Project Overview
This project demonstrates the design and implementation of a locally hosted, end-to-end analytics data platform, replicating how data moves through a modern organisation — from raw ingestion to executive reporting.
Rather than focusing on exploratory analysis alone, the emphasis is on data architecture, orchestration, transformation, and consumption, using a real-world e-commerce dataset as the input source.
The result is a fully functional analytics pipeline that mirrors an Azure-style cloud workflow, built and operated locally.
The goal of this project was to move beyond isolated dashboards and instead demonstrate:
How raw data is ingested and stored reliably
How workflows are orchestrated and automated
How raw data is transformed into analytics-ready models
How business intelligence tools consume structured data
How technical components work together as a system
This reflects how data teams operate in production environments, rather than in one-off analysis tasks.
Successfully implemented a local analytics platform replicating real-world architecture
Built automated, repeatable data workflows rather than manual processes
Modelled complex relational data into clean analytical structures
Produced business-facing dashboards backed by governed data models
Gained hands-on experience debugging orchestration, storage, and schema issues
The platform was built locally using containerised services to replicate a cloud-style analytics stack.
High-level architecture:
Object storage layer for raw data ingestion
Workflow orchestration to manage pipelines
Analytics database for structured data
Transformation layer to model business entities
BI layer for reporting and insight delivery
Each component was configured, connected, and tested as part of a single integrated system.
Docker Desktop (containerised local environment)

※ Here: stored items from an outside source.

(** The trace of any run, attempt by attempt: each attempt that gets past
    its write arms its deadline and only then reads; a run ends inside such
    an attempt, or with a write that failed, or after the ninth attempt. *)
Lemma sendLoop_attempts (n : nat) :
  forall (i : nat) (timeout : Z) (st : state),
    exists (ms : list nat) (tail : list event),
      (List.length ms + List.length tail <= n)%nat /\
      trace (snd (sendLoop w v to n i timeout st))
      = trace st
        ++ flat_map (attempt (bytes v) to) (combine (schedule n timeout) ms)
        ++ tail /\
      (tail = [] \/ tail = [EvWriteTo (bytes v) to]) /\
      (fst (sendLoop w v to n i timeout st) = Val (None, None, None) ->
       List.length ms = n /\ tail = []).
Proof.
  induction n as [|n IH]; intros i timeout st.
  - exists [], []. cbn. rewrite app_nil_r. auto.
  - cbn [sendLoop]. destruct (WriteTo w i) as [len [e|]].
    { exists [], [EvWriteTo (bytes v) to]. cbn [snd fst trace].
      split; [cbn; lia|]. split; [reflexivity|].
      split; [right; reflexivity | discriminate]. }
    destruct (negb _).
    { exists [], [EvWriteTo (bytes v) to]. cbn [snd fst trace].
      split; [cbn; lia|]. split; [reflexivity|].
      split; [right; reflexivity | discriminate]. }
    destruct (SetReadDeadline w i) as [e|].
    { exists [0%nat], []. cbn [snd fst trace].
      split; [cbn; lia|]. split; [|split; [left; reflexivity | discriminate]].
      cbn [schedule combine flat_map attempt fst snd repeat].
      rewrite combine_nil, <- !app_assoc. reflexivity. }
    cbn [pending reads_done trace].
    destruct (recvLoop_trace (pending st) (reads_done st)
                ((trace st ++ [EvWriteTo (bytes v) to])
                 ++ [EvSetReadDeadline timeout])) as [m Hm].
    pose proof (recvLoop_returns (pending st) (reads_done st)
                ((trace st ++ [EvWriteTo (bytes v) to])
                 ++ [EvSetReadDeadline timeout])) as Hret.
    assert (Hone : forall st3 : state,
               trace st3 = ((trace st ++ [EvWriteTo (bytes v) to])
                            ++ [EvSetReadDeadline timeout])
                           ++ repeat EvReadFrom m ->
               trace st3
               = trace st
                 ++ flat_map (attempt (bytes v) to)
                      (combine (schedule (S n) timeout) [m])
                 ++ []).
    { intros st3 ->. cbn [schedule combine flat_map attempt fst snd].
      rewrite combine_nil. cbn [flat_map]. rewrite !app_nil_r, <- !app_assoc.
      reflexivity. }
    destruct (recvLoop _ _ _ _ _) as [[[|r]| |] st3]; cbn [snd] in Hm.
    + destruct (IH (S i) (doubled timeout) st3)
        as (ms & tail & Hlen & Htr & Ht & Hex).
      exists (m :: ms), tail. fold (doubled timeout). rewrite Htr, Hm.
      split; [cbn [List.length Nat.add]; lia|].
      split; [cbn [schedule combine flat_map attempt fst snd];
              rewrite <- !app_assoc; reflexivity|].
      split; [exact Ht|]. intros H. destruct (Hex H) as [Hl Hnil].
      split; [cbn [List.length]; f_equal; exact Hl | exact Hnil].
    + exists [m], []. cbn [fst snd]. rewrite (Hone st3 Hm).
      split; [cbn; lia|]. split; [reflexivity|]. split; [left; reflexivity|].
      intros H. injection H as ->. exfalso. exact (Hret _ _ eq_refl eq_refl).
    + exists [m], []. cbn [fst snd]. rewrite (Hone st3 Hm).
      split; [cbn; lia|]. split; [reflexivity|].
      split; [left; reflexivity | discriminate].
    + exists [m], []. cbn [fst snd]. rewrite (Hone st3 Hm).
      split; [cbn; lia|]. split; [reflexivity|].
      split; [left; reflexivity | discriminate].
Qed.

Object storage (S3-style via MinIO)
Workflow orchestration (Apache Airflow)
Analytics database (PostgreSQL)
Data transformation (dbt)
Business intelligence & visualisation (Power BI)
The platform uses a multi-table e-commerce dataset as its raw input acquired from Kaggle.com. The dataset provides realistic complexity — multiple entities, relationships, and time-based behaviour — suitable for modelling a production-style analytics workflow.
The dataset itself is not the focus of the project; it serves as a representative source to support system design, transformation logic, and reporting outputs.
Data Pipeline & Workflow
Raw CSV files are ingested into object storage, simulating a data lake or blob storage layer commonly used in cloud environments.
Automated workflows manage ingestion and processing steps, ensuring tasks execute in the correct order and can be monitored and debugged when failures occur.
Raw data is transformed into analytics-ready fact and dimension tables, applying consistent naming, relationships, and business logic.
This layer is designed to support:
Reusability
Clear lineage from raw to curated data
BI-friendly schemas
The transformed data is consumed by a BI tool to produce executive dashboards covering:
Sales and revenue performance
Product and category insights
Customer and geographic trends
Delivery and operational health